(Collected data)
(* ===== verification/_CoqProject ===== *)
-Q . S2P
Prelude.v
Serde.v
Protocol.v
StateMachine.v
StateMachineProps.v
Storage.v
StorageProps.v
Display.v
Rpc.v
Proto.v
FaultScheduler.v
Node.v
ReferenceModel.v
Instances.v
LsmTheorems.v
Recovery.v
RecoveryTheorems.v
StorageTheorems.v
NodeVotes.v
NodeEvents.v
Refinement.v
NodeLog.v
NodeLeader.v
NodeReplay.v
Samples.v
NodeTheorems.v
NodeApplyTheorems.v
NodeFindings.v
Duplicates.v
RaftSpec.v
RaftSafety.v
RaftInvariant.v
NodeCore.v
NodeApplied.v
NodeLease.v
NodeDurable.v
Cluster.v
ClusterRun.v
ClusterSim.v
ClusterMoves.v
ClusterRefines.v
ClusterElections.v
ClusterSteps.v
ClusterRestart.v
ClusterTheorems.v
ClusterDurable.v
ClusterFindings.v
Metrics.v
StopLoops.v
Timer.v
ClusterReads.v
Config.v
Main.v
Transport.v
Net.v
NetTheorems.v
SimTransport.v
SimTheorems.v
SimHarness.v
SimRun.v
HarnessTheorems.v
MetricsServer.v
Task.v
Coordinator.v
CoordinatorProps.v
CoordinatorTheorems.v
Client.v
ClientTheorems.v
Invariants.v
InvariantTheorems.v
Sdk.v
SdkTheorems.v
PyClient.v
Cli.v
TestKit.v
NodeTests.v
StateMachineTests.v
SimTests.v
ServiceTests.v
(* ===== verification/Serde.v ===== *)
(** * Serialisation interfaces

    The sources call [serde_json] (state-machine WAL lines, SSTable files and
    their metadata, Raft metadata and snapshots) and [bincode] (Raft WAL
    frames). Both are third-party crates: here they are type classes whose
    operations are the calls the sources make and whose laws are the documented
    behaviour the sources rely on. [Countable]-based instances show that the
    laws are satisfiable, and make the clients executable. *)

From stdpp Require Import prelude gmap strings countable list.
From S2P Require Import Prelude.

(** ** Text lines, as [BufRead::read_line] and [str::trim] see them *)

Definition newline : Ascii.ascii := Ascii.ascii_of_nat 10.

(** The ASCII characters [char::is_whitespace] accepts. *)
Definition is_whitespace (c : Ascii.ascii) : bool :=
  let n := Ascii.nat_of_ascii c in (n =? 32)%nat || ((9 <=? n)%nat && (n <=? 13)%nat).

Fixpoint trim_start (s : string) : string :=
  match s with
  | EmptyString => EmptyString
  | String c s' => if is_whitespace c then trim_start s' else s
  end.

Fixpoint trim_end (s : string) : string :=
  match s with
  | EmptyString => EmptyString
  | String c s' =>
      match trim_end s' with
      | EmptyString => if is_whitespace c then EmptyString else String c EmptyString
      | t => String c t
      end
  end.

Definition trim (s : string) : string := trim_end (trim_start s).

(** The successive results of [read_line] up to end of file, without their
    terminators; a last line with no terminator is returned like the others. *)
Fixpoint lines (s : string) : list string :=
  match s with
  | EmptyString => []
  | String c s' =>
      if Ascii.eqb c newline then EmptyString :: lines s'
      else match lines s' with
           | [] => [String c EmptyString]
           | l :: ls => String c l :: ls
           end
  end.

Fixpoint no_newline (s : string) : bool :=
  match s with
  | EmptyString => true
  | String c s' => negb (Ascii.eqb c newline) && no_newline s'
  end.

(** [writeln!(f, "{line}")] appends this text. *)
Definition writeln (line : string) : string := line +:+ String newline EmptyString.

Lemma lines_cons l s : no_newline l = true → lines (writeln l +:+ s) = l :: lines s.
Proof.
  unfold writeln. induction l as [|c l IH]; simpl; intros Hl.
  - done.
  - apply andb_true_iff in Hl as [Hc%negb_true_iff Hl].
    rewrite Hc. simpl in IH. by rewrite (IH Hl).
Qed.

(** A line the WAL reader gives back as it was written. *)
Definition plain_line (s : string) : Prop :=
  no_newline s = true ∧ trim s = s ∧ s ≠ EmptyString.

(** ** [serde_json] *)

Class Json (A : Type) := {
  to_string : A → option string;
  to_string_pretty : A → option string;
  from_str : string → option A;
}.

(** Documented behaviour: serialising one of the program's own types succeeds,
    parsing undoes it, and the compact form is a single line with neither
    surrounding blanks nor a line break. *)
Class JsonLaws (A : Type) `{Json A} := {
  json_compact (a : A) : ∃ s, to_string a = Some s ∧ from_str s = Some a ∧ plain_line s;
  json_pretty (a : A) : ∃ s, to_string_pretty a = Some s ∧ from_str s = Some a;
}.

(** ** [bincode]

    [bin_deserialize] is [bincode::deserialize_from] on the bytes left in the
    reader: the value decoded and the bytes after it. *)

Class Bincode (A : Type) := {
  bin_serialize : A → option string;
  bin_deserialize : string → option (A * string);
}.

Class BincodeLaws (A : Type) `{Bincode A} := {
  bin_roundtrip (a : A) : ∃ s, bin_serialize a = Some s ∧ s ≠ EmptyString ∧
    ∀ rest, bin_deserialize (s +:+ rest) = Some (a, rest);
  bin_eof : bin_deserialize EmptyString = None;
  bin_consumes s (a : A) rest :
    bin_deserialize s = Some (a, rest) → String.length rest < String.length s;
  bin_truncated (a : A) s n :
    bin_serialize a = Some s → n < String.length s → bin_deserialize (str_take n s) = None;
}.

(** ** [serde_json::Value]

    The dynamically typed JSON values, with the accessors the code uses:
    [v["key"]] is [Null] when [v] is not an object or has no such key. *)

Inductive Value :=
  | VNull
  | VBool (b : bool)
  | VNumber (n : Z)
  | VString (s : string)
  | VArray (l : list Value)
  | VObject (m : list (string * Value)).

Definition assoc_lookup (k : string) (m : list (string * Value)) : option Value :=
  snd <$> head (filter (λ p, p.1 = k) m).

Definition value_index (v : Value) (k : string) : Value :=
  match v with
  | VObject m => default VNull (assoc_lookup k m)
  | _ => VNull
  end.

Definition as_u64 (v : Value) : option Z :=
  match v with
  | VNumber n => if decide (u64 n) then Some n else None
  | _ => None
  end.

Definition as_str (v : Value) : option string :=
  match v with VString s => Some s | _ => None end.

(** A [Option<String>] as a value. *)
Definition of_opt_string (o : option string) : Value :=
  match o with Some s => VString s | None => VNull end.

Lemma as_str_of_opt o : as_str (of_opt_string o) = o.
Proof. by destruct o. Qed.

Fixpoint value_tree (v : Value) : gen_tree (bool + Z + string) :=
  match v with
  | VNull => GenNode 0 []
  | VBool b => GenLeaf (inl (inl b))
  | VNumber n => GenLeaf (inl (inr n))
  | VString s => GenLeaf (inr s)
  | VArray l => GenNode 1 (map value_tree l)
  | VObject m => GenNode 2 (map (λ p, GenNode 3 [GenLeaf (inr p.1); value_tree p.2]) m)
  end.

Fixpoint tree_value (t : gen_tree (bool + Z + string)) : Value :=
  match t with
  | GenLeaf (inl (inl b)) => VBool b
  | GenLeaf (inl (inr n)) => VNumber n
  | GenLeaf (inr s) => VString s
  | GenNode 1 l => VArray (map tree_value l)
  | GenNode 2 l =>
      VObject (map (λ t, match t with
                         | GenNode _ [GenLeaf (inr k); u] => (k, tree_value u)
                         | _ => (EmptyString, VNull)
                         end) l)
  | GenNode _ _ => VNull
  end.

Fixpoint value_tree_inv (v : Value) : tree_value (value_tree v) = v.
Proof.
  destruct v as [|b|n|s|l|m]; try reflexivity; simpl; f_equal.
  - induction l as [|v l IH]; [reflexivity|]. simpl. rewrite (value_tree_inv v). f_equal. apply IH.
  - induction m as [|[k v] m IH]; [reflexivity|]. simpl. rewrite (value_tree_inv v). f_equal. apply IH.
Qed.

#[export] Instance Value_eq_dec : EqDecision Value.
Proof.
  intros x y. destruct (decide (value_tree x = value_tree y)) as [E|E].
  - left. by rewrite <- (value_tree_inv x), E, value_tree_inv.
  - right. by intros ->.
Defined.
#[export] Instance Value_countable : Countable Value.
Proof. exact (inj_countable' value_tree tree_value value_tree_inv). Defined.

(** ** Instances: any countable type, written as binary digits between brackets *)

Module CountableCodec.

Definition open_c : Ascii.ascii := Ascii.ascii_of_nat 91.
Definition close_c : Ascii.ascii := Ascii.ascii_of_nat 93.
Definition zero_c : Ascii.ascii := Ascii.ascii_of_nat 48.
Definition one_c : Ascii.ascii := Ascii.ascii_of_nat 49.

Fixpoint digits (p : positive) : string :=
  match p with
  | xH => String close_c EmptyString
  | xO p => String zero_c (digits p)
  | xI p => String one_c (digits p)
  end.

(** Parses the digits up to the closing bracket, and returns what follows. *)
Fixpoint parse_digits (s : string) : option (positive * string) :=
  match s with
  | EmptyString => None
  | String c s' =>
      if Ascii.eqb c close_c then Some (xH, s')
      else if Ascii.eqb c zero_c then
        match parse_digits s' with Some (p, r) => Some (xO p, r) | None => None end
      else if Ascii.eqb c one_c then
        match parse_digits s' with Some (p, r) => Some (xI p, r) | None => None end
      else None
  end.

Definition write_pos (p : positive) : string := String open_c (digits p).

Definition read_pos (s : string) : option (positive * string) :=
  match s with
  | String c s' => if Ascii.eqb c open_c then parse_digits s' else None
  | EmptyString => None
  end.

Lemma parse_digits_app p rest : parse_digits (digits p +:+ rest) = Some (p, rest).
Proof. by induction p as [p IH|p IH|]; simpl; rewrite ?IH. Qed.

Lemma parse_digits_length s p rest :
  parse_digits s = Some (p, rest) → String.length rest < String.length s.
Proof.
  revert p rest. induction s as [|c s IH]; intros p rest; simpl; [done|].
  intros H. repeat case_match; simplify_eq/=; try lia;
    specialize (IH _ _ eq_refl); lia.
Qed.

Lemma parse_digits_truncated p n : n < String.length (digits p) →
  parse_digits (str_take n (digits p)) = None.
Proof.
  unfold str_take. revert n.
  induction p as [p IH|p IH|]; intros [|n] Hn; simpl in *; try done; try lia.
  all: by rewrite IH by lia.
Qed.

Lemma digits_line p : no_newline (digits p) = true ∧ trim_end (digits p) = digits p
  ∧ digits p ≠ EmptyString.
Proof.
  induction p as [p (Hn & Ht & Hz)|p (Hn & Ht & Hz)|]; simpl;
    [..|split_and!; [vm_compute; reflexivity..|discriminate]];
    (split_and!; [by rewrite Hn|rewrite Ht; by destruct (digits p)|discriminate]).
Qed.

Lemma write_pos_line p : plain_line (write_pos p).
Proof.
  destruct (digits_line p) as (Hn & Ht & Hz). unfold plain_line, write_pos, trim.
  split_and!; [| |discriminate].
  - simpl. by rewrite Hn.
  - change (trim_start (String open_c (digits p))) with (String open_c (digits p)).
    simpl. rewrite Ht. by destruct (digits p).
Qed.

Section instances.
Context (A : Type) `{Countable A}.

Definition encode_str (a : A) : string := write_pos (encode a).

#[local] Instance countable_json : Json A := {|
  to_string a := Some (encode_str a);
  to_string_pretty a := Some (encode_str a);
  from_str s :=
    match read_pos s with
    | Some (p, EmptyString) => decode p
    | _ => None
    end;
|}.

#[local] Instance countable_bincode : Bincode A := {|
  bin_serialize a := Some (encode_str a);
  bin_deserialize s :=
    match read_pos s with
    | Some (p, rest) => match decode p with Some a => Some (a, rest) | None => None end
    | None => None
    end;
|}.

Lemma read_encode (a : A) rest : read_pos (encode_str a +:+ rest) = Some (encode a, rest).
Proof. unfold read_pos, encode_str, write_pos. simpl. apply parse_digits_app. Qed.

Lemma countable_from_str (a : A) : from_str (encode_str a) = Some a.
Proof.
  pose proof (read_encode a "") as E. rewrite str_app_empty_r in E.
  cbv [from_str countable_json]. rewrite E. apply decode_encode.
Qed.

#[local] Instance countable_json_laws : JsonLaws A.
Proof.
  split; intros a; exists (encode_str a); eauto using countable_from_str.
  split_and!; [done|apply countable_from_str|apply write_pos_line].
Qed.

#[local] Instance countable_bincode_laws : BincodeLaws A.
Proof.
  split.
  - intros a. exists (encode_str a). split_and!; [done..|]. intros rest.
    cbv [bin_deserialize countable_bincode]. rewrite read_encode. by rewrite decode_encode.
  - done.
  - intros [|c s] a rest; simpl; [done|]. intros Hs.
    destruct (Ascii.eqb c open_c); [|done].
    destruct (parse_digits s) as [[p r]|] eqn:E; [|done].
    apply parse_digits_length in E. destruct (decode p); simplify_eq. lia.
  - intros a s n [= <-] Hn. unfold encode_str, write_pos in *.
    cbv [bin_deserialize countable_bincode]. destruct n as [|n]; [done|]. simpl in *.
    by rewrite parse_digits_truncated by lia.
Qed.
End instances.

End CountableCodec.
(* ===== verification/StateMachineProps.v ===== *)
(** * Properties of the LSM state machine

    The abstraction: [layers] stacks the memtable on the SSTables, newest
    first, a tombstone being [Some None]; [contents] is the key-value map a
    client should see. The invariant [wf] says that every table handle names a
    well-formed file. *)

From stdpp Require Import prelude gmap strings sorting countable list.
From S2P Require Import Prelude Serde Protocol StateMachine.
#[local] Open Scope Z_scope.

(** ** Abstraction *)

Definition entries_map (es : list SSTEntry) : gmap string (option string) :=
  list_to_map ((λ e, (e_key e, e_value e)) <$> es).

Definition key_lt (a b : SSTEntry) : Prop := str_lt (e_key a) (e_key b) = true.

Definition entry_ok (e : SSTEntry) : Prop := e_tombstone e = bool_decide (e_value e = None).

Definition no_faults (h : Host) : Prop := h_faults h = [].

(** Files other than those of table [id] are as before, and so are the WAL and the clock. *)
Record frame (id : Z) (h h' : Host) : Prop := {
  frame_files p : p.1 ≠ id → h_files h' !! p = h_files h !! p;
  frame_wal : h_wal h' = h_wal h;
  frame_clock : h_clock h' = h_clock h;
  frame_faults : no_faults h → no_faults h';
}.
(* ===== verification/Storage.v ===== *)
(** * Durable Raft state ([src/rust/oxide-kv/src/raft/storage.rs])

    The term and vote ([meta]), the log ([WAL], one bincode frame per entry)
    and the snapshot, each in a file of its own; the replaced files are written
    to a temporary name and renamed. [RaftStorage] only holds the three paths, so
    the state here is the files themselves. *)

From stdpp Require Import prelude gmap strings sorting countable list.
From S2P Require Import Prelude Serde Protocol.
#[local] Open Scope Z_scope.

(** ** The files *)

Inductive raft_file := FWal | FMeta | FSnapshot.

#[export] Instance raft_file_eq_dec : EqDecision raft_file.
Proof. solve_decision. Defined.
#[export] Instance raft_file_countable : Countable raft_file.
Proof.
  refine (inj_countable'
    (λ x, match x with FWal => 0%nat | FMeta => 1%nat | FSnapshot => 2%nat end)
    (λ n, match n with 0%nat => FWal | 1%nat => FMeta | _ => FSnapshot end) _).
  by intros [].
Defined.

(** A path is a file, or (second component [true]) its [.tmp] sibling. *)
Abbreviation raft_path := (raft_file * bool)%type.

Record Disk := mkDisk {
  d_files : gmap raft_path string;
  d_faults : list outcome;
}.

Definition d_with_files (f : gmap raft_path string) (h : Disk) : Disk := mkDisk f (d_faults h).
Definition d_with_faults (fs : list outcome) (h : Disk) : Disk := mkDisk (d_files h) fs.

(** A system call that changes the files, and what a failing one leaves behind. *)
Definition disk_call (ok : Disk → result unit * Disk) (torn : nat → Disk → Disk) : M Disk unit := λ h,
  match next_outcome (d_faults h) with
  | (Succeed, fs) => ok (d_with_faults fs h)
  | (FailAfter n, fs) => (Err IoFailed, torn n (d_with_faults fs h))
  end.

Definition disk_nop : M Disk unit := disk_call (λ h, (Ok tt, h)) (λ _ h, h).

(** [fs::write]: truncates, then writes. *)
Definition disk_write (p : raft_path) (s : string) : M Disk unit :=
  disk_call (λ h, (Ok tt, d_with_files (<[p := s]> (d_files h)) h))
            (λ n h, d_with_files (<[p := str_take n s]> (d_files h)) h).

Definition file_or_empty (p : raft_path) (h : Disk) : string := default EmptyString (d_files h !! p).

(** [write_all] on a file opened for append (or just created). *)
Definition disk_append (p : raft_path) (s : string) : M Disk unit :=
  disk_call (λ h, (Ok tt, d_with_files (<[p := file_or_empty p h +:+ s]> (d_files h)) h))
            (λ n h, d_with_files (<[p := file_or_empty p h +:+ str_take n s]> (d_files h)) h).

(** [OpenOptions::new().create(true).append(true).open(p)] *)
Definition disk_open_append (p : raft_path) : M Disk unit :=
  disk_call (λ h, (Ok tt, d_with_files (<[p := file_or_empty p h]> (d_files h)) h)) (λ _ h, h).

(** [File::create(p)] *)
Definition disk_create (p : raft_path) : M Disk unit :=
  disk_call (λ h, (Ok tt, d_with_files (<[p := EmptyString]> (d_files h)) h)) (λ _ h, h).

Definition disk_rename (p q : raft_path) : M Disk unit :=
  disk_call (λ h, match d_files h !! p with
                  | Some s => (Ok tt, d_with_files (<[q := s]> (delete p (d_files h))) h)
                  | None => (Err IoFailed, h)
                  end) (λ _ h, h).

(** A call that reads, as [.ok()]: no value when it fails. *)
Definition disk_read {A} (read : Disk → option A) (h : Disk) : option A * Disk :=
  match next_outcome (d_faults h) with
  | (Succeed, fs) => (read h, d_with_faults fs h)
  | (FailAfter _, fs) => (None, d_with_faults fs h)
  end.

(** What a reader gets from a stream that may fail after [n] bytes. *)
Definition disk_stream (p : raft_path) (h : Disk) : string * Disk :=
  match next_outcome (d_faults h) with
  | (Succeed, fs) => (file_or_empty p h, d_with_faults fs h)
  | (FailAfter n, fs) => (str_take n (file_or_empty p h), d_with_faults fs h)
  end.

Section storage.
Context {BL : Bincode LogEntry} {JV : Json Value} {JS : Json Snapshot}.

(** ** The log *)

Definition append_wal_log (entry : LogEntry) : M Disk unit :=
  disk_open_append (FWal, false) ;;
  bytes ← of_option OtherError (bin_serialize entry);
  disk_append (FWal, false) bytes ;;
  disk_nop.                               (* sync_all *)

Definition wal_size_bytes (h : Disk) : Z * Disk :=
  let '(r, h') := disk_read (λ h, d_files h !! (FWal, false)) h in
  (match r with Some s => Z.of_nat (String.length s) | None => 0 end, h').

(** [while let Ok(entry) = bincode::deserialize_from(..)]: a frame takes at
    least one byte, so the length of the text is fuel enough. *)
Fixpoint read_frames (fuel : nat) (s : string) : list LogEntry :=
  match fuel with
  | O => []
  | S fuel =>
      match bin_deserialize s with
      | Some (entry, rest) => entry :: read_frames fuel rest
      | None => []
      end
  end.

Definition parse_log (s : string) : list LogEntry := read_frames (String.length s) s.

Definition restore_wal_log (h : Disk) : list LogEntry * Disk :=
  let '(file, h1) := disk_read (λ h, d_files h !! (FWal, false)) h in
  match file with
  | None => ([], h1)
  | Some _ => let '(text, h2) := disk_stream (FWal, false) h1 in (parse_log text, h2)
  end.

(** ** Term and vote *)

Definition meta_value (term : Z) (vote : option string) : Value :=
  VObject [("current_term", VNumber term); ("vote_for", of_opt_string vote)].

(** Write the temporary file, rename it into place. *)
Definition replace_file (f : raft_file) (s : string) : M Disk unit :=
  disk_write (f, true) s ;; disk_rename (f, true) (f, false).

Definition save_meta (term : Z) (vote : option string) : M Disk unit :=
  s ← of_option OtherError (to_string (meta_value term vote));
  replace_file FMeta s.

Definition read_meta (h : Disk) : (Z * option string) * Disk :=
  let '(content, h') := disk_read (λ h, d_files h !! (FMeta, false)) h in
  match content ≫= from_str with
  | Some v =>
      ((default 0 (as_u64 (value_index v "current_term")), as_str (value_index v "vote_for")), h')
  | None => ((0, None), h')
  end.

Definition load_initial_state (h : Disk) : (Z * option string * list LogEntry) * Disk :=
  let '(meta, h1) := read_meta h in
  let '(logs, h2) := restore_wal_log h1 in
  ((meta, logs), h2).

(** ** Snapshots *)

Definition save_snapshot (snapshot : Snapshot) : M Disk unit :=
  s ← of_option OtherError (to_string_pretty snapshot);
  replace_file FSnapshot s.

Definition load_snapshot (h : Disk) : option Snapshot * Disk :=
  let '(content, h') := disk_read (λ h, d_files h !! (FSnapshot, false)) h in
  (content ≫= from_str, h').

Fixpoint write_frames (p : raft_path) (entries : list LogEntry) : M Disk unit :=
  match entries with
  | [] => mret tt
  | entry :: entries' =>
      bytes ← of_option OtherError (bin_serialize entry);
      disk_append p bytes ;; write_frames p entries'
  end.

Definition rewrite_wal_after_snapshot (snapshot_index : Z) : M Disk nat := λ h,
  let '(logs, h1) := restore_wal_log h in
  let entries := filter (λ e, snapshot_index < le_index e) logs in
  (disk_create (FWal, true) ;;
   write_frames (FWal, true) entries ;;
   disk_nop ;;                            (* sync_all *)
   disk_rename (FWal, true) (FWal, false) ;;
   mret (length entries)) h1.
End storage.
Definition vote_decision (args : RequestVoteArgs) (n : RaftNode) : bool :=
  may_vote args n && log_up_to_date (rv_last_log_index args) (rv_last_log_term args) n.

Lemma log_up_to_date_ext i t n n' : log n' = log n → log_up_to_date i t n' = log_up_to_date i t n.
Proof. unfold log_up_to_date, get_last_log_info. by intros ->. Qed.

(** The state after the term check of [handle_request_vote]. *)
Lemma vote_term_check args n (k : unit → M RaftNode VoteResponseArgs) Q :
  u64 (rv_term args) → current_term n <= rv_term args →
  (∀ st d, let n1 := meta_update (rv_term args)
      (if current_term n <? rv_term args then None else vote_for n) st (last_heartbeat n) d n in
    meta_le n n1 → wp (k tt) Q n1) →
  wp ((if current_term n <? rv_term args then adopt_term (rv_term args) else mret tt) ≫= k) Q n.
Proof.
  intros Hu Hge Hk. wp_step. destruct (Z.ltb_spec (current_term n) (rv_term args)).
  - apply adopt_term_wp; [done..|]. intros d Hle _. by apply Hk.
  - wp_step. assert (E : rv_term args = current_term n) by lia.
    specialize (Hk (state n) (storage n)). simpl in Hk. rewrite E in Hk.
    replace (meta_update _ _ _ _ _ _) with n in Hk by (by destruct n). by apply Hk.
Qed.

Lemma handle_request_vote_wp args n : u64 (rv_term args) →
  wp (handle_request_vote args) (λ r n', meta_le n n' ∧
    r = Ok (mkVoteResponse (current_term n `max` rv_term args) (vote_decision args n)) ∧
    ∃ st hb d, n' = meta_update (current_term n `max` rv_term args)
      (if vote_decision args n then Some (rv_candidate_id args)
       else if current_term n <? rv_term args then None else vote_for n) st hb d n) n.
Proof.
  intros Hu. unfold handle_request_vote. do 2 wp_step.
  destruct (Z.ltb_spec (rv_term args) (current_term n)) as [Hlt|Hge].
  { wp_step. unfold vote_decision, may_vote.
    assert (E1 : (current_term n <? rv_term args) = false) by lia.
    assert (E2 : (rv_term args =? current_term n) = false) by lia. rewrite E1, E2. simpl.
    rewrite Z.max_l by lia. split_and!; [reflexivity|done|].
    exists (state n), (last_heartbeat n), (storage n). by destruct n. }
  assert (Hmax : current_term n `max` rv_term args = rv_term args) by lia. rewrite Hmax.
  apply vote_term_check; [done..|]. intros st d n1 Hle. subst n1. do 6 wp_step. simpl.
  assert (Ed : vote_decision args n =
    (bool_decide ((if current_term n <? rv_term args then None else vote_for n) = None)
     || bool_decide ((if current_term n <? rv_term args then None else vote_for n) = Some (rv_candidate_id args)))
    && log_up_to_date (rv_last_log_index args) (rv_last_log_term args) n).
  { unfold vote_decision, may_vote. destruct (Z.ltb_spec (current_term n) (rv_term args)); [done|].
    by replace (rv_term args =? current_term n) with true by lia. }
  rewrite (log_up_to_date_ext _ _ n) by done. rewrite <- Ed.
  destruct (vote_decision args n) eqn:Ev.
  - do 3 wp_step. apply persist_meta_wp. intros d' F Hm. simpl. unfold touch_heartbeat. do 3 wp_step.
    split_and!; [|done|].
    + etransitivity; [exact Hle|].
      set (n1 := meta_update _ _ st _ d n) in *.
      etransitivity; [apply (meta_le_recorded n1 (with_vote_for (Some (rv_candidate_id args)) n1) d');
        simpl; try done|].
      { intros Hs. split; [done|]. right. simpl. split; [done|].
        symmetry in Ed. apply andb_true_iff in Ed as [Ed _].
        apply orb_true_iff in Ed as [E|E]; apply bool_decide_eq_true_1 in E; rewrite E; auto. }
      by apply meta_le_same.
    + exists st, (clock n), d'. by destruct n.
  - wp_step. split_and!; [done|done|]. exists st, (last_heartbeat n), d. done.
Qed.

*What the exercise asks*
Show every line of the records above that contains the word "Defined".

*Completed task*
Defined.
Proof. exact (inj_countable' value_tree tree_value value_tree_inv). Defined.
Proof. solve_decision. Defined.
Defined.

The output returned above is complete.